◆ Exercise data:
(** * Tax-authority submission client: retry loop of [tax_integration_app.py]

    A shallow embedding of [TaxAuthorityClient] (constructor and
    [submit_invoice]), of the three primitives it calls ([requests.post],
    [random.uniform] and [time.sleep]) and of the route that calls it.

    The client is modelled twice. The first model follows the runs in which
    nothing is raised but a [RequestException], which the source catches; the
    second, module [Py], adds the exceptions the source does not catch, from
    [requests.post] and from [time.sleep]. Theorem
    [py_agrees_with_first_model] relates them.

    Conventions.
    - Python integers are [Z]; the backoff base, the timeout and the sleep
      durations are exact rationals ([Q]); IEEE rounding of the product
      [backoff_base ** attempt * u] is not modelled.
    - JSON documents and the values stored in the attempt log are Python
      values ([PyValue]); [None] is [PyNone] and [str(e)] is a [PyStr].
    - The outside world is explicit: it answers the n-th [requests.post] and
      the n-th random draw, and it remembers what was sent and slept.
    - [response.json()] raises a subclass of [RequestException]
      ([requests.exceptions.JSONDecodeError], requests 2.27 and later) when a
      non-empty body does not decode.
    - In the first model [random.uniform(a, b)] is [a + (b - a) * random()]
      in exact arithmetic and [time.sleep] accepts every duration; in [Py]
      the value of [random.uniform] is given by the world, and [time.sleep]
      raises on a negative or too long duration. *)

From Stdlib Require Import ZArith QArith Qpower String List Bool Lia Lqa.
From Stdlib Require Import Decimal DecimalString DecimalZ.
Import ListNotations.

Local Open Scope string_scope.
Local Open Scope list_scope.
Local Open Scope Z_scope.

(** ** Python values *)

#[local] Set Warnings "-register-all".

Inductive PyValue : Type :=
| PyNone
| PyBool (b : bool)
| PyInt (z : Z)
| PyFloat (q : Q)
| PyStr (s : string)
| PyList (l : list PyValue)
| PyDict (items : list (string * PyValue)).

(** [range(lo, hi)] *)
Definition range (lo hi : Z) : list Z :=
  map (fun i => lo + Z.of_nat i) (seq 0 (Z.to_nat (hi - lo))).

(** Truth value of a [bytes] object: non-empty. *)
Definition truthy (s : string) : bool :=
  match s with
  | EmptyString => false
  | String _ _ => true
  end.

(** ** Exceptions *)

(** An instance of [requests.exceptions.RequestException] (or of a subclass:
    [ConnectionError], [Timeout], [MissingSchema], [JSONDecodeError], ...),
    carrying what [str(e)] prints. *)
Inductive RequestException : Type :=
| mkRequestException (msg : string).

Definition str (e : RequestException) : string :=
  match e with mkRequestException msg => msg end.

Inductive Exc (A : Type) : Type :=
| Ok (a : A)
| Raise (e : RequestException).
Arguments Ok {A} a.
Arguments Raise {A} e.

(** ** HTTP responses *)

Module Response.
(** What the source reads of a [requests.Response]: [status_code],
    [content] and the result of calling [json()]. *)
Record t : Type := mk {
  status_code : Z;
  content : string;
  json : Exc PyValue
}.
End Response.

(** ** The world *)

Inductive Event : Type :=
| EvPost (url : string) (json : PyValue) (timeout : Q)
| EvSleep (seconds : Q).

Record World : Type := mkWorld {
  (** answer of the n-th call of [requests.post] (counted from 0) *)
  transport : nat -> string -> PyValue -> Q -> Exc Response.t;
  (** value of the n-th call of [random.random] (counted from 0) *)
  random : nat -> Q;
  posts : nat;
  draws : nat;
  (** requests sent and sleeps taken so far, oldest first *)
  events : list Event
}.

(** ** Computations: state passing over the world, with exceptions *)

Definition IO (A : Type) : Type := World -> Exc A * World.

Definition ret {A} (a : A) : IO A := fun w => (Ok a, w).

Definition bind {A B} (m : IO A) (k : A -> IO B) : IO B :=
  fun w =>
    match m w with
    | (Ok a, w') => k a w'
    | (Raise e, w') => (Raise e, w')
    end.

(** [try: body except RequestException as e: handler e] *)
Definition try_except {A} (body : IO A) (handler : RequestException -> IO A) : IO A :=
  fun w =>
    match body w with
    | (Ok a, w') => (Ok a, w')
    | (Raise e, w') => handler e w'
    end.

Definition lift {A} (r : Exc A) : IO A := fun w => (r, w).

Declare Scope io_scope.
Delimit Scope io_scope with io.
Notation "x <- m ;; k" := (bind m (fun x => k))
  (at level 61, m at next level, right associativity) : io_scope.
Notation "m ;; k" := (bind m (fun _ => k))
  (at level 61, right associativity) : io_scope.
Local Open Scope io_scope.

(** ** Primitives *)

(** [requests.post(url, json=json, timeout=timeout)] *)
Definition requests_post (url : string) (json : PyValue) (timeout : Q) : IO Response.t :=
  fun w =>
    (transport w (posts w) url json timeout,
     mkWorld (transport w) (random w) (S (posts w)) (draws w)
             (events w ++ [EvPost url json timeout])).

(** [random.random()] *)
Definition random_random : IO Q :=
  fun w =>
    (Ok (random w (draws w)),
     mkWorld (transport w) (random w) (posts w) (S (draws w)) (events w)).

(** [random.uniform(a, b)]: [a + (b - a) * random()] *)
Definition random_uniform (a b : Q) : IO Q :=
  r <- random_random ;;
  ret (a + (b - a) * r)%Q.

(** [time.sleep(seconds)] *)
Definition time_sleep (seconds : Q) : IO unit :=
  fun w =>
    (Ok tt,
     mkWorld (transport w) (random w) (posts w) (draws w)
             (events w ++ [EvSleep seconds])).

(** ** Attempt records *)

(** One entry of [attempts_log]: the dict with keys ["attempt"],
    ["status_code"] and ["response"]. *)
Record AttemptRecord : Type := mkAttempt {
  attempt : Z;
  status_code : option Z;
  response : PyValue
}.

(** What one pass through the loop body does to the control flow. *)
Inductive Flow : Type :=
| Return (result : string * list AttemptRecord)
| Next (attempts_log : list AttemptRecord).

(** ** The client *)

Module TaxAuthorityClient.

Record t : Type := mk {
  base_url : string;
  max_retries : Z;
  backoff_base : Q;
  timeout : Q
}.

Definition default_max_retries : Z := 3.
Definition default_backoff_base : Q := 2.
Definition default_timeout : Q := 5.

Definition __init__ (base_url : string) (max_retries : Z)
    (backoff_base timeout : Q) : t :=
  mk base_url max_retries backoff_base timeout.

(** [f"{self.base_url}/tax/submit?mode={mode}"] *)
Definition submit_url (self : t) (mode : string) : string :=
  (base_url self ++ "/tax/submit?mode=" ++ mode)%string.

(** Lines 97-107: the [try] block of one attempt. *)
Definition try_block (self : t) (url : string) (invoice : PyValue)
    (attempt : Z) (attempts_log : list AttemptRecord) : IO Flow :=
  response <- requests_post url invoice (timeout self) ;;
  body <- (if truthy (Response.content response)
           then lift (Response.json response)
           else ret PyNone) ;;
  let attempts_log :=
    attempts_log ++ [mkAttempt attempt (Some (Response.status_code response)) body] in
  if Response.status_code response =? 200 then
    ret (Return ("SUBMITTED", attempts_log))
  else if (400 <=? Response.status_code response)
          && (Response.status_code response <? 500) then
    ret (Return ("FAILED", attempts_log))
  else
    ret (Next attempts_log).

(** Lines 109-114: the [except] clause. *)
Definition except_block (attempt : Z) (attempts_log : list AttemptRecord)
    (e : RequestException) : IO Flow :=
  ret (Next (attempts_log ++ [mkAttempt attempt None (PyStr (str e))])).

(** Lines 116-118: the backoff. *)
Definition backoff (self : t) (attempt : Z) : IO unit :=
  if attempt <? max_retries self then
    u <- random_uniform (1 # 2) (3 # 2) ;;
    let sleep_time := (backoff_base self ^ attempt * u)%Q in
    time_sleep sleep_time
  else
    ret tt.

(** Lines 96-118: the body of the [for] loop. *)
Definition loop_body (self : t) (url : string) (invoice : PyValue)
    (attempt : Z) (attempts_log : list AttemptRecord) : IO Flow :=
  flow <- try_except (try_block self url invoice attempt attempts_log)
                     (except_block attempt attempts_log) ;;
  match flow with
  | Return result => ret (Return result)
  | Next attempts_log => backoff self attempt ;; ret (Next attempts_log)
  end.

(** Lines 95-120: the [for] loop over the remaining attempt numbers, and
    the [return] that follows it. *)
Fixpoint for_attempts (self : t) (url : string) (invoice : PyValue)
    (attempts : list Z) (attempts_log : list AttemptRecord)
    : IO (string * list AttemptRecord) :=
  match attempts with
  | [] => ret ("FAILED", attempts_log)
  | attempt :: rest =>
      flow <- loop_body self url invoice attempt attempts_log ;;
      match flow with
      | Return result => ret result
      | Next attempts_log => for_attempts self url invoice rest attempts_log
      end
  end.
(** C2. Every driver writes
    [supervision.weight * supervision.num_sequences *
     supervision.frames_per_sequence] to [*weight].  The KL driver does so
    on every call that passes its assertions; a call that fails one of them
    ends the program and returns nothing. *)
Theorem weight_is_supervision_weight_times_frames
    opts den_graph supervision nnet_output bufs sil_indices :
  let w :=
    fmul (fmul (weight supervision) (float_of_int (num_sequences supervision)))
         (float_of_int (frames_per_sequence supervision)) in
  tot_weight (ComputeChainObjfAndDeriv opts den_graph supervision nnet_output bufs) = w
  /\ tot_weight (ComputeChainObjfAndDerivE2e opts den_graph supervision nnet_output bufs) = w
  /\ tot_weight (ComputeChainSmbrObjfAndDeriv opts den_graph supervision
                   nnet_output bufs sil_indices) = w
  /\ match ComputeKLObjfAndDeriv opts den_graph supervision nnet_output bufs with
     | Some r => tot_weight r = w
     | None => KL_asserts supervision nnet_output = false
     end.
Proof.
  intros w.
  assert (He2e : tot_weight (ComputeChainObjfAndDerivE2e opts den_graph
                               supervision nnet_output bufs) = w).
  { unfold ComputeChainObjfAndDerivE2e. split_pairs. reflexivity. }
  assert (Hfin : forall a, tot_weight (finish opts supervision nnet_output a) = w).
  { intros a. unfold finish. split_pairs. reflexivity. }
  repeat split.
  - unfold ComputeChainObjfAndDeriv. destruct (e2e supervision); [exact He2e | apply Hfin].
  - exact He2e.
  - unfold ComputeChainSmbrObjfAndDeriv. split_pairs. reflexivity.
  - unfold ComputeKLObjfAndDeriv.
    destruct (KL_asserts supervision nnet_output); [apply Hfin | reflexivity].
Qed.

...

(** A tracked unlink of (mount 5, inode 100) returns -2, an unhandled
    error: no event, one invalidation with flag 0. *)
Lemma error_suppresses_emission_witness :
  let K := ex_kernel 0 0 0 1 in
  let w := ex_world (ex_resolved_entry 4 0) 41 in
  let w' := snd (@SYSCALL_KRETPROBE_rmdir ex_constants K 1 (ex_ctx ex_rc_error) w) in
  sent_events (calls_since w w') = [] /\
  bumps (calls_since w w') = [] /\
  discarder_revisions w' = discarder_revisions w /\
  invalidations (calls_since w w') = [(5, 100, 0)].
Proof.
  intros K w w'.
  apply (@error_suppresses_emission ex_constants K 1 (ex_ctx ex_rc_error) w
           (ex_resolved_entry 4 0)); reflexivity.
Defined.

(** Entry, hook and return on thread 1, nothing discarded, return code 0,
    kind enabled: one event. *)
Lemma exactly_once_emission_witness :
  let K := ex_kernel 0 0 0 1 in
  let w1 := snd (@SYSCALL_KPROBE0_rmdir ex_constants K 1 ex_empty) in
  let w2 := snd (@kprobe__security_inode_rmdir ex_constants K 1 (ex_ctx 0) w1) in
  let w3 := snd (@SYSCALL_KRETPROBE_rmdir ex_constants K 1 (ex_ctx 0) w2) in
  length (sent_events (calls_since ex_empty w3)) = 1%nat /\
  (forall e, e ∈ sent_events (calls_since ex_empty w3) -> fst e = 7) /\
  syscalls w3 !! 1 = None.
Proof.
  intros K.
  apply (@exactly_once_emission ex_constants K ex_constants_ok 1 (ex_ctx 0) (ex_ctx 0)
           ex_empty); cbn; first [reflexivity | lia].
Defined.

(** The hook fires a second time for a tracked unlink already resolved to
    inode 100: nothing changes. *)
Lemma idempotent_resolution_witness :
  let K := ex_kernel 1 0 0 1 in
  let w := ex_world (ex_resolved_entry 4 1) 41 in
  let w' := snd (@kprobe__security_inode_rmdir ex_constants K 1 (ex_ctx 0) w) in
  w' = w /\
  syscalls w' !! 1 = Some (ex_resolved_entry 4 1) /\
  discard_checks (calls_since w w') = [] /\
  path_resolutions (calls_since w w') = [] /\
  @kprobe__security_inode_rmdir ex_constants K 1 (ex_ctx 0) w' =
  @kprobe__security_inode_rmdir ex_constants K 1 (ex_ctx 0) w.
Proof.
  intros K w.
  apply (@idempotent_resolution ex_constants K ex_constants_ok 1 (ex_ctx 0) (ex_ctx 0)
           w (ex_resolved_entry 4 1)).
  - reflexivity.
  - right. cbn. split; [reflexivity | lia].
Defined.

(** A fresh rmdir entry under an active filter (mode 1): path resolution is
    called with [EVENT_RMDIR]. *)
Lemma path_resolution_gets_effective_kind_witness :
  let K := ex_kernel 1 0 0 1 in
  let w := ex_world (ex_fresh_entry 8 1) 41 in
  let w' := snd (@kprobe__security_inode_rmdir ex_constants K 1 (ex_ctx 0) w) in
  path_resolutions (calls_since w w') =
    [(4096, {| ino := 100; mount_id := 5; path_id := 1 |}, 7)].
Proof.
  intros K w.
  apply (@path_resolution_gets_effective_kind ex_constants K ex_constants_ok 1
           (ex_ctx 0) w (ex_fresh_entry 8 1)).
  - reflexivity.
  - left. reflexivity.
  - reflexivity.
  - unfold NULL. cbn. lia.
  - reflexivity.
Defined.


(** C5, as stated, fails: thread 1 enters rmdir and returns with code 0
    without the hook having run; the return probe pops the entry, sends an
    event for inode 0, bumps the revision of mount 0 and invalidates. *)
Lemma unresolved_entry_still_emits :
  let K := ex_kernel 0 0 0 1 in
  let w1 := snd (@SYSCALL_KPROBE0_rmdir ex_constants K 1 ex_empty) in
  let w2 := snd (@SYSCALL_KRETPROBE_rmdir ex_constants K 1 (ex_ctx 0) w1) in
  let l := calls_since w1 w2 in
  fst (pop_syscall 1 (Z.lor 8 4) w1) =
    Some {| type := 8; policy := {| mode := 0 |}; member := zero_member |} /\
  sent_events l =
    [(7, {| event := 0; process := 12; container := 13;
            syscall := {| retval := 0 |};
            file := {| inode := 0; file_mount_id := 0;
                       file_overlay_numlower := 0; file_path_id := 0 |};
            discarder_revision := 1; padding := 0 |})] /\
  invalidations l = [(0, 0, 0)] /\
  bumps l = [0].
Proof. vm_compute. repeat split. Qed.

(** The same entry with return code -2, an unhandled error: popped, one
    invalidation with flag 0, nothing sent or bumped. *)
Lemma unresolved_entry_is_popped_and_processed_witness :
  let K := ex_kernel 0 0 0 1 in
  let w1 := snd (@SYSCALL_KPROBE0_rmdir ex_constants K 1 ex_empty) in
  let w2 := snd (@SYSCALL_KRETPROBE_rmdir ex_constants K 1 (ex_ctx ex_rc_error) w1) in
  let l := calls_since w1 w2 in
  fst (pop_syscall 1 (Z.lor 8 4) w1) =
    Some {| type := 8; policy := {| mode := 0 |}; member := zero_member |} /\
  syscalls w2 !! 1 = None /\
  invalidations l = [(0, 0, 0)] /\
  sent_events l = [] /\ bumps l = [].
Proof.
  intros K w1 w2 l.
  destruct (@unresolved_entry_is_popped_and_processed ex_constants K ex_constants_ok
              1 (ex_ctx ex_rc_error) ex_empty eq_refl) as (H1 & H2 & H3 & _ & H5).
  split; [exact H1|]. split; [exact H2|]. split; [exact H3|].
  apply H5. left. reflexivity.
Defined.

---

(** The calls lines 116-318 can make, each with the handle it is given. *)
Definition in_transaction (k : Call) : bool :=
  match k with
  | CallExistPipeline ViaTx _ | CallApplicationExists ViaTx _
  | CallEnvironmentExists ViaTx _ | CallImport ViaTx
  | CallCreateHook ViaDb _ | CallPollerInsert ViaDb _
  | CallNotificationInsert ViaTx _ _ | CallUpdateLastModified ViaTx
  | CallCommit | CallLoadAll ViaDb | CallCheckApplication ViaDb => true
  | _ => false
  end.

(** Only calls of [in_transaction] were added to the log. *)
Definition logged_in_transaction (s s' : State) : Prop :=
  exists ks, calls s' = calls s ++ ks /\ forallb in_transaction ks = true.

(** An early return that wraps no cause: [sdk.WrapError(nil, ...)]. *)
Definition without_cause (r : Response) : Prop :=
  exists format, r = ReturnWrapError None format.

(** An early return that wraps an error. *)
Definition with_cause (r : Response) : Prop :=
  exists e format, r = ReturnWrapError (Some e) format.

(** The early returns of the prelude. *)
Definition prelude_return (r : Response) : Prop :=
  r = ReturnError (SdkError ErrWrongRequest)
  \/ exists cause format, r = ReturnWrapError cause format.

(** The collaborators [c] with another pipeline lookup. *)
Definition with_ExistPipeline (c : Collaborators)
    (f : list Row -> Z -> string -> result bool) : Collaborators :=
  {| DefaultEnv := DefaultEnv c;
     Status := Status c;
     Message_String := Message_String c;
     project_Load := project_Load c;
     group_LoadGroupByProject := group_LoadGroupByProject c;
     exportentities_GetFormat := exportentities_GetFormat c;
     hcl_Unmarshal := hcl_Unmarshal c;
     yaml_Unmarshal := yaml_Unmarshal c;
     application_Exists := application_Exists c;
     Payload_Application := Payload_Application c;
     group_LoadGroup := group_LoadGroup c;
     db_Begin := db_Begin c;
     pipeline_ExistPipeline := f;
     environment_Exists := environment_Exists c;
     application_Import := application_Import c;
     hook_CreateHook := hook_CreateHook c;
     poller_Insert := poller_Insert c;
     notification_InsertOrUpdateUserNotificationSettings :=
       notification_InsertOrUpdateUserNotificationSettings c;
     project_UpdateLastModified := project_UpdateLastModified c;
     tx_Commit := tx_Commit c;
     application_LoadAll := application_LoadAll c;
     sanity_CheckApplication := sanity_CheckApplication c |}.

◆ Work order: Would you copy out exactly the lines above that start at the one containing "Inductive Flow : Type" and end at the one containing "(e : RequestException) : IO", inclusive?

◆ Solution to the exercise:
Inductive Flow : Type :=
| Return (result : string * list AttemptRecord)
| Next (attempts_log : list AttemptRecord).

(** ** The client *)

Module TaxAuthorityClient.

Record t : Type := mk {
  base_url : string;
  max_retries : Z;
  backoff_base : Q;
  timeout : Q
}.

Definition default_max_retries : Z := 3.
Definition default_backoff_base : Q := 2.
Definition default_timeout : Q := 5.

Definition __init__ (base_url : string) (max_retries : Z)
    (backoff_base timeout : Q) : t :=
  mk base_url max_retries backoff_base timeout.

(** [f"{self.base_url}/tax/submit?mode={mode}"] *)
Definition submit_url (self : t) (mode : string) : string :=
  (base_url self ++ "/tax/submit?mode=" ++ mode)%string.

(** Lines 97-107: the [try] block of one attempt. *)
Definition try_block (self : t) (url : string) (invoice : PyValue)
    (attempt : Z) (attempts_log : list AttemptRecord) : IO Flow :=
  response <- requests_post url invoice (timeout self) ;;
  body <- (if truthy (Response.content response)
           then lift (Response.json response)
           else ret PyNone) ;;
  let attempts_log :=
    attempts_log ++ [mkAttempt attempt (Some (Response.status_code response)) body] in
  if Response.status_code response =? 200 then
    ret (Return ("SUBMITTED", attempts_log))
  else if (400 <=? Response.status_code response)
          && (Response.status_code response <? 500) then
    ret (Return ("FAILED", attempts_log))
  else
    ret (Next attempts_log).

(** Lines 109-114: the [except] clause. *)
Definition except_block (attempt : Z) (attempts_log : list AttemptRecord)
    (e : RequestException) : IO Flow :=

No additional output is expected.